Once again the United States has held talks with Taliban leadership, but it was the first with the Trump administration’s special man-on-spot, Zalmay Khalilzad. The meeting took place in Doha, the capital of Qatar, where Afghan insurgents’ leadership enjoys a sort of hospitality. This was the second round of the latest series of direct talks between the two sides; they met in July as well. The earlier interlocution at Doha was in 2012, which collapsed as description of Taliban office as “Political Bureau of the Islamic Emirate of Afghanistan” didn’t sit well with the Kabul government. But what appears to be different now is a reported comment by a member of the Taliban interlocutors. According to him, that meeting threw up “very positive signals”. On the face of it, the realities on ground in Afghanistan defy the sense of positivity that is believed to have stemmed from the latest round of talks in Doha. On the ground, not only the Taliban have upped the ante of insurgency, the rulers in Kabul are stoking fires on Pak-Afghan border with a view to shifting blame to Islamabad. The fact however is that they not only provide safe havens to anti-Pakistan elements in their border areas but at times also resort to firing on Pakistani posts that invariably elicits Washington’s anti-Pakistan ‘do more’ assertion.

That serving as backdrop, if Khalilzad succeeded in securing the Taliban’s concurrence to join the Afghan peace process then it is certainly a positive change on the part of Taliban - irrespective of the situation on the war front. As has been their consistent policy, they would agree to undertake whatever the international community desires, provided the US-led coalition forces pull out of their country. That they would work for national reconciliation in larger interest of their country, there should be no question about it. They are indeed religious-minded, as they were in the past, but now what they want is their share in governance of Afghanistan. And, they are anti-ISIS too, a claim that should win them international support. By peacefully pulling out of Afghanistan, the Trump administration may be doing a favour to his own people. President Trump had injected additional troops into Afghanistan to check the rise of Taliban power. But that hasn’t worked. As of today, Taliban occupy more territory than what is under the control of the government in Kabul – a fact that sticks stigma of defeat on the American generals. It is one’s hope that President Trump, who has scored quite a few diplomatic about-turns, will bring an end to the 17-year war that the world’s most powerful military machine has failed to win.
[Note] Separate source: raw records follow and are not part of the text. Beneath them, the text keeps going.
(** * Ash voice-session core: transcript assembly, playback scheduling and
      session lifecycle of [App.tsx], embedded and verified.

    Conventions of the embedding.

    - A JavaScript string is the list of its UTF-16 code units ([jsstring]);
      the regular expression of [filterHallucinations] has no [u] flag, so it
      works on code units, and so does [String.prototype.trim].
    - Times ([AudioContext.currentTime], [AudioBuffer.duration], the schedule
      cursor) are counted in output frames (1/24000 s): both the device clock
      and a buffer's duration are whole numbers of frames of the 24 kHz output
      context.  The rounding of IEEE doubles is not modelled.
    - React state and refs live in one record [App]; every call into the host
      (Web Audio, transport, console) is recorded in [effects], oldest first.
    - Handlers run in a small state-and-exception monad [M]; values that the
      host chooses (clock, random ids, outcomes of fallible calls) are read
      from a [Host] record. *)

From Stdlib Require Import ZArith NArith List String Ascii Bool Lia.
From stdpp Require Import base tactics option list.
Import ListNotations.
Open Scope Z_scope.

(** ** JavaScript strings *)

Definition jsstring := list N.

(** Code units of an ASCII literal, for readable examples. *)
Definition js (s : string) : jsstring :=
  List.map N_of_ascii (list_ascii_of_string s).

(** A string is truthy iff it is not empty. *)
Definition truthy (s : jsstring) : bool :=
  match s with [] => false | _ :: _ => true end.

(** ECMAScript WhiteSpace and LineTerminator code points (all in the BMP):
    TAB, LF, VT, FF, CR, SP, NBSP, U+1680, U+2000..U+200A, LS, PS, U+202F,
    U+205F, U+3000, U+FEFF. *)
Definition isWhiteSpace (c : N) : bool :=
  ((9 <=? c) && (c <=? 13) || (c =? 32) || (c =? 160) || (c =? 5760)
   || (8192 <=? c) && (c <=? 8202) || (c =? 8232) || (c =? 8233)
   || (c =? 8239) || (c =? 8287) || (c =? 12288) || (c =? 65279))%N.

Fixpoint trimStart (s : jsstring) : jsstring :=
  match s with
  | [] => []
  | c :: s' => if isWhiteSpace c then trimStart s' else s
  end.

Definition trimEnd (s : jsstring) : jsstring := rev (trimStart (rev s)).

Definition trim (s : jsstring) : jsstring := trimEnd (trimStart s).

(** The class [[^\x00-\x7F]]: a code unit above 0x7F. *)
Definition in_7bit (c : N) : bool := (c <=? 127)%N.

(** [text.replace(/[^\x00-\x7F]/g, "")] *)
Definition strip_non_7bit (text : jsstring) : jsstring := List.filter in_7bit text.

(** [filterHallucinations], App.tsx lines 44-48. *)
Definition filterHallucinations (text : jsstring) : jsstring :=
  trim (strip_non_7bit text).

(** "Hello आई कशी आहेस" *)
Definition hello_marathi : jsstring :=
  (js "Hello " ++ [2310; 2312; 32; 2325; 2358; 2368; 32; 2310; 2361; 2375; 2360])%N.

(** "chala jevayla जाऊया" *)
Definition chala_marathi : jsstring :=
  (js "chala jevayla " ++ [2332; 2366; 2314; 2351; 2366])%N.

(** ** Data model (types.ts and the state of [App]) *)

Inductive ConnectionStatus := disconnected | connecting | connected | error.

Inductive Role := user | model.

Record TranscriptionEntry := {
  id : jsstring;
  role : Role;
  text : jsstring;
  timestamp : Z
}.

(** [transcriptionRef.current]: the pending turn buffer. *)
Record PendingTurn := { input : jsstring; output : jsstring }.

Definition empty_turn : PendingTurn := {| input := []; output := [] |}.

(** Host objects are identified by handles. *)
Definition AudioContext := nat.
Definition Session := nat.
Definition ScriptProcessorNode := nat.
Definition AudioBufferSourceNode := nat.

(** The fallible host calls of [startSession], in program order. *)
Inductive StartStep :=
| GetUserMedia | NewGoogleGenAI | NewInputContext | NewOutputContext
| ResumeInput | ResumeOutput | CreateAnalysers | CreateOutputNode | LiveConnect.

Inductive Exn :=
| PermissionError | DeviceError | TransportError | DecodeError
| InvalidStateError | RequestError.

(** Calls into the host that the claims observe. *)
Inductive Effect :=
| SessionClose (s : Session)
| ProcessorDisconnect (p : ScriptProcessorNode)
| ProcessorConnect (p : ScriptProcessorNode)
| SourceStart (s : AudioBufferSourceNode) (when : Z)
| SourceStop (s : AudioBufferSourceNode)
| HostCall (step : StartStep)
| ChatSendMessage (history : list (Role * jsstring)) (message : jsstring)
| ConsoleError (e : Exn).

Record App := {
  status : ConnectionStatus;
  isThinking : bool;
  isSpeaking : bool;
  inputValue : jsstring;
  transcriptions : list TranscriptionEntry;
  inputContextRef : option AudioContext;
  outputContextRef : option AudioContext;
  sessionRef : option Session;
  scriptProcessorRef : option ScriptProcessorNode;
  nextStartTimeRef : Z;
  audioSourcesRef : list AudioBufferSourceNode;
  transcriptionRef : PendingTurn;
  effects : list Effect
}.

(** The state of a freshly mounted component whose log is [log]. *)
Definition mount (log : list TranscriptionEntry) : App :=
  {| status := disconnected; isThinking := false; isSpeaking := false;
     inputValue := []; transcriptions := log;
     inputContextRef := None; outputContextRef := None;
     sessionRef := None; scriptProcessorRef := None;
     nextStartTimeRef := 0; audioSourcesRef := [];
     transcriptionRef := empty_turn; effects := [] |}.

Definition with_status (v : ConnectionStatus) (a : App) : App :=
  {| status := v; isThinking := isThinking a; isSpeaking := isSpeaking a;
     inputValue := inputValue a; transcriptions := transcriptions a;
     inputContextRef := inputContextRef a; outputContextRef := outputContextRef a;
     sessionRef := sessionRef a; scriptProcessorRef := scriptProcessorRef a;
     nextStartTimeRef := nextStartTimeRef a; audioSourcesRef := audioSourcesRef a;
     transcriptionRef := transcriptionRef a; effects := effects a |}.

Definition with_isThinking (v : bool) (a : App) : App :=
  {| status := status a; isThinking := v; isSpeaking := isSpeaking a;
     inputValue := inputValue a; transcriptions := transcriptions a;
     inputContextRef := inputContextRef a; outputContextRef := outputContextRef a;
     sessionRef := sessionRef a; scriptProcessorRef := scriptProcessorRef a;
     nextStartTimeRef := nextStartTimeRef a; audioSourcesRef := audioSourcesRef a;
     transcriptionRef := transcriptionRef a; effects := effects a |}.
However, to this set of ‘positive signals’ there is a double-edged caveat, put in by Khalilzad’s known anti-Pakistan negativity and the Kabul rulers’ abiding interest to remain in power whatever it takes. We don’t know, but earnestly hope, that driven by realities on the ground he has updated his mindset, and that the Kabul government has decided to shun the lingering Indian shadow. We do believe that as peace in Afghanistan would help Pakistan to get rid of its two-front military dilemma, as against the Indian military establishment’s designs to spare no effort to keep Pak-Afghan neighbourhood on the boil. National reconciliation in Afghanistan is the only option now left with the world at large. Here the war is unwinnable irrespective of the invaders’ military prowess and diplomatic clout. And that sits well with Pakistan, more aptly than for any other country. The Taliban are an independent entity and take decisions in the light of what suits them. It would be darn unrealistic to believe that they are war weary and therefore want talks with the United States. They want peace in Afghanistan because this is their homeland and they want it to be free of foreign occupation. If they are fighting against the US troops today, they were fighting the then Red Army yesterday, rightly earning their country singularity of being ‘the graveyard of invading armies’.